Medicines Co. v. Hospira, Inc., Case No. 2014-1469 (Fed. Cir. February 6, 2018)
In Medicines Co. v. Hospira, Inc. ("Medicines II"), the Federal Circuit held that a distribution agreement entered by Medicines Company ("MedCo") with a distributor may trigger the "on sale" bar under 102(b), pre-AIA, because the agreement was an offer for sale as demonstrated by the terms of the agreement.
In reaching its conclusion, the Federal Circuit relied upon their standard established by Medicines I. See Medicines Co. v. Hospira, Inc., Nos. 2014-1469, -1504 (Fed. Cir. July 11, 2016) (en banc). In Medicines I, the en banc Federal Circuit held that a "commercial sale or offer for sale" must have the "general hallmarks of a sale pursuant to Section 2-106 of the Uniform Commercial Code." Further, in Medicines I, the Federal Circuit determined that a manufacturing contract between MedCo and a manufacturer was not a sale or offer for sale of the invention based on three factors: (1) only manufacturing services were sold to MedCo as shown by the terms of the contract; (2) MedCo maintained control of the invention; and (3) the transaction was confidential. The Federal Circuit noted "control" was maintained over the invention because MedCo retained title to the embodiments of the invention and the manufacturer was not authorized to sell or market the invention to others.
In contrast to the manufacturing contract in Medicines I, the Federal Circuit held that the distribution agreement in Medicines II was an "offer for sale" because it was an agreement to sell and purchase the product that was allegedly the invention. In reaching this determination, the Federal Circuit relied upon the distribution agreement stating that MedCo "now desire[d] to sell the Product" and the distributor "desire[d] to purchase and distribute the Product," the agreement stating the purchase price, and title of the product being passed to the distributor upon receipt at a distribution center.

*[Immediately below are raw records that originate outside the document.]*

(** * vo2pandoc: the outline-to-markdown converter, embedded and verified

    A shallow embedding of [vo2pandoc.py] (the functions [getLevel],
    [nextIdx], [makeHeader], [renderHeaders], [renderList], the five content
    block processors, [processSection] and the conversion part of [main]),
    followed by the properties of the converter.

    Conventions of the embedding.
    - The language is Python 3: comparing [None] with an integer, adding to
      [None], indexing out of range, unpacking a sequence of the wrong length
      and [sys.exit()] raise [TypeError], [TypeError], [IndexError],
      [ValueError] and [SystemExit].
    - A Python [str] is a [string]; a character is a code point below 256.
    - A Python list of lines is a [list string], indexed by a [Z] the way
      Python does it (negative indices count from the end).
    - The [while] loops and the recursion of [processSection] run on fuel;
      [fuel_enough] shows that the fuel the entry points pass is never
      exhausted. *)

From Stdlib Require Import ZArith List String Ascii Bool Lia.
Import ListNotations.

Open Scope string_scope.
Open Scope Z_scope.
Open Scope list_scope.

(** [+] on Python strings *)
Infix "+++" := String.append (right associativity, at level 60).

(** ** Exceptions and results *)

Inductive exn : Type :=
| IndexError
| TypeError
| ValueError
| SystemExit (printed : string).

Inductive result (A : Type) : Type :=
| Ok (a : A)
| Raise (e : exn)
| OutOfFuel.

(** [sys.exit()], as opposed to an error of the interpreter. *)
Definition is_exit (e : exn) : bool :=
  match e with
  | SystemExit _ => true
  | _ => false
  end.

Arguments Ok {A} a.
Arguments Raise {A} e.
Arguments OutOfFuel {A}.

Definition bind {A B : Type} (m : result A) (k : A -> result B) : result B :=
  match m with
  | Ok a => k a
  | Raise e => Raise e
  | OutOfFuel => OutOfFuel
  end.

Notation "'let*' x ':=' m 'in' k" := (bind m (fun x => k))
  (at level 10, x pattern, m at level 100, k at level 200).

(** ** Python strings *)

Definition tab : ascii := ascii_of_nat 9.
Definition newline : ascii := ascii_of_nat 10.

(** [str.isspace] of Python 3 on the code points below 256. *)
Definition isspace (c : ascii) : bool :=
  let n := nat_of_ascii c in
  ((9 <=? n) && (n <=? 13) || (28 <=? n) && (n <=? 32)
   || (n =? 133) || (n =? 160))%nat.

Fixpoint lstrip (s : string) : string :=
  match s with
  | EmptyString => EmptyString
  | String c r => if isspace c then lstrip r else s
  end.

Fixpoint rstrip (s : string) : string :=
  match s with
  | EmptyString => EmptyString
  | String c r =>
      match rstrip r with
      | EmptyString => if isspace c then EmptyString else String c EmptyString
      | r' => String c r'
      end
  end.

(** [s.strip()] *)
Definition strip (s : string) : string := rstrip (lstrip s).

(** [s[n:]] *)
Fixpoint str_from (n : nat) (s : string) : string :=
  match n, s with
  | O, _ => s
  | S n', String _ r => str_from n' r
  | S _, EmptyString => EmptyString
  end.

(** [s[n]] for [n >= 0] *)
Definition str_at (s : string) (n : nat) : result ascii :=
  match String.get n s with
  | Some c => Ok c
  | None => Raise IndexError
  end.

(** [s.startswith(prefix)] *)
Fixpoint startswith (s prefix : string) {struct prefix} : bool :=
  match prefix, s with
  | EmptyString, _ => true
  | String p prefix', String c s' => Ascii.eqb c p && startswith s' prefix'
  | String _ _, EmptyString => false
  end.

(** [n * c] for a one-character string [c]: empty when [n <= 0]. *)
Fixpoint replicate (n : nat) (c : ascii) : string :=
  match n with
  | O => EmptyString
  | S n' => String c (replicate n' c)
  end.

Definition str_mul (n : Z) (c : ascii) : string := replicate (Z.to_nat n) c.

(** [re.sub('[^\|]', "-", s)]: every character but the pipe becomes a dash. *)
Fixpoint sub_nonpipe (s : string) : string :=
  match s with
  | EmptyString => EmptyString
  | String c r =>
      String (if Ascii.eqb c "|" then "|" else "-")%char (sub_nonpipe r)
  end.

(** ** Python list indexing *)

(** [lines[i]]: a negative index counts from the end. *)
Definition py_index (lines : list string) (i : Z) : result string :=
  let n := Z.of_nat (List.length lines) in
  let j := if i <? 0 then n + i else i in
  if (0 <=? j) && (j <? n)
  then match nth_error lines (Z.to_nat j) with
       | Some l => Ok l
       | None => Raise IndexError
       end
  else Raise IndexError.

(** [a > b] where [a] may be [None]. *)
Definition py_gt (a : option Z) (b : Z) : result bool :=
  match a with
  | Some x => Ok (b <? x)
  | None => Raise TypeError
  end.

(** ** Line classifier and navigator *)

Fixpoint getLevel_from (count : Z) (line : string) : option Z :=
  match line with
  | EmptyString => None
  | String c r =>
      if Ascii.eqb c tab then getLevel_from (count + 1) r else Some count
  end.

Definition getLevel (line : string) : option Z := getLevel_from 0 line.

(** [len(line.strip()) > 0] *)
Definition nonblank (line : string) : bool :=
  match strip line with
  | EmptyString => false
  | String _ _ => true
  end.

(** The [for i in range(idx+1, len(lines))] of [nextIdx], over the lines
    from position [i] on. *)
Fixpoint scan (i : Z) (rest : list string) : Z :=
  match rest with
  | [] => -1
  | l :: rest' => if nonblank l then i else scan (i + 1) rest'
  end.

Definition nextIdx (idx : Z) (lines : list string) : Z :=
  if idx <? 0 then idx
  else scan (idx + 1) (skipn (Z.to_nat (idx + 1)) lines).

(** ** Sibling group renderers *)

Definition makeHeader (line : string) (level : option Z) : result string :=
  match level with
  | Some l => Ok (str_mul (l + 1) "#" +++ line)
  | None => Raise TypeError
  end.

Definition item : Type := string * list string.

(** [for [line, content] in items] destructures each element of [items];
    [out.extend(content)] then iterates [content].  The source passes
    [renderHeaders] both a list of items and a list of strings; a string
    unpacks into its characters, and only when it has exactly two. *)
Class Unpack (A : Type) : Type := unpack : A -> result (string * list string).

#[export] Instance unpack_item : Unpack item := fun it => Ok it.

#[export] Instance unpack_str : Unpack string := fun s =>
  match s with
  | String a (String b EmptyString) =>
      Ok (String a EmptyString, [String b EmptyString])
  | _ => Raise ValueError
  end.

Fixpoint renderHeaders {A : Type} `{Unpack A} (items : list A)
  : result (list string) :=
  match items with
  | [] => Ok []
  | x :: rest =>
      let* (line, content) := unpack x in
      let* h := makeHeader (strip line) (getLevel line) in
      let* out := renderHeaders rest in
      Ok (h :: content ++ out)
  end.

Fixpoint renderList (items : list item) : list string :=
  match items with
  | [] => []
  | (line, content) :: rest =>
      ("* " +++ strip line) :: map (append "    ") content ++ renderList rest
  end.

(** ** Content block processors *)

(** The loop the five processors share:
    [while idx >= 0 and lines[idx].strip().startswith(marker):
       <append emit(lines[idx]) to out>; idx = nextIdx(idx, lines)]. *)
Fixpoint block_loop (fuel : nat) (marker : string)
    (emit : string -> result (list string))
    (lines : list string) (out : list string) (idx : Z)
  : result (list string * Z) :=
  match fuel with
  | O => OutOfFuel
  | S fuel' =>
      if 0 <=? idx then
        let* l := py_index lines idx in
        if startswith (strip l) marker then
          let* new := emit l in
          block_loop fuel' marker emit lines (out ++ new) (nextIdx idx lines)
        else Ok (out, idx)
      else Ok (out, idx)
  end.

Definition block_fuel (lines : list string) : nat := S (List.length lines).

Definition processBodyText (idx : Z) (lines : list string)
  : result (list string * Z) :=
  let* (out, idx') :=
    block_loop (block_fuel lines) ":"
      (fun l => Ok [strip (str_from 1 (strip l))]) lines [""] idx in
  Ok (out ++ [""], idx').

Definition processBodyPreText (idx : Z) (lines : list string)
  : result (list string * Z) :=
  let* (out, idx') :=
    block_loop (block_fuel lines) ";"
      (fun l => Ok ["| " +++ strip (str_from 1 (strip l))]) lines [""] idx in
  Ok (out ++ [""], idx').

Definition processUserText (idx : Z) (lines : list string)
  : result (list string * Z) :=
  let* (out, idx') :=
    block_loop (block_fuel lines) ">"
      (fun l => Ok [strip l]) lines [] idx in
  Ok (out ++ [""], idx').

Although MedCo argued that there was no offer for sale because the distribution agreement allegedly permitted MedCo to reject all purchase orders, the Federal Circuit was not persuaded. That is, as the Federal Circuit noted, the terms of the agreement established an offer for sale. Further, the contract required "commercially reasonable efforts" by MedCo to fill purchase orders, and because the contract was an exclusive distribution agreement, the Uniform Commercial Code similarly imposed a "best efforts" requirement by MedCo. Lastly, the course of dealings between MedCo and the distributor established that MedCo would unlikely reject an order. Thus, according to the Federal Circuit, MedCo "entered into an exclusive distribution agreement that provided all of the necessary terms and conditions to constitute a commercial offer for sale," and not an optional sale arrangement that may not qualify as an offer for sale.
Following the determination that the distribution agreement was an offer for sale, the Federal Circuit remanded to the district court to determine whether the offer for sale covered the patented invention such that the on-sale bar under pre-AIA 102(b) would be triggered.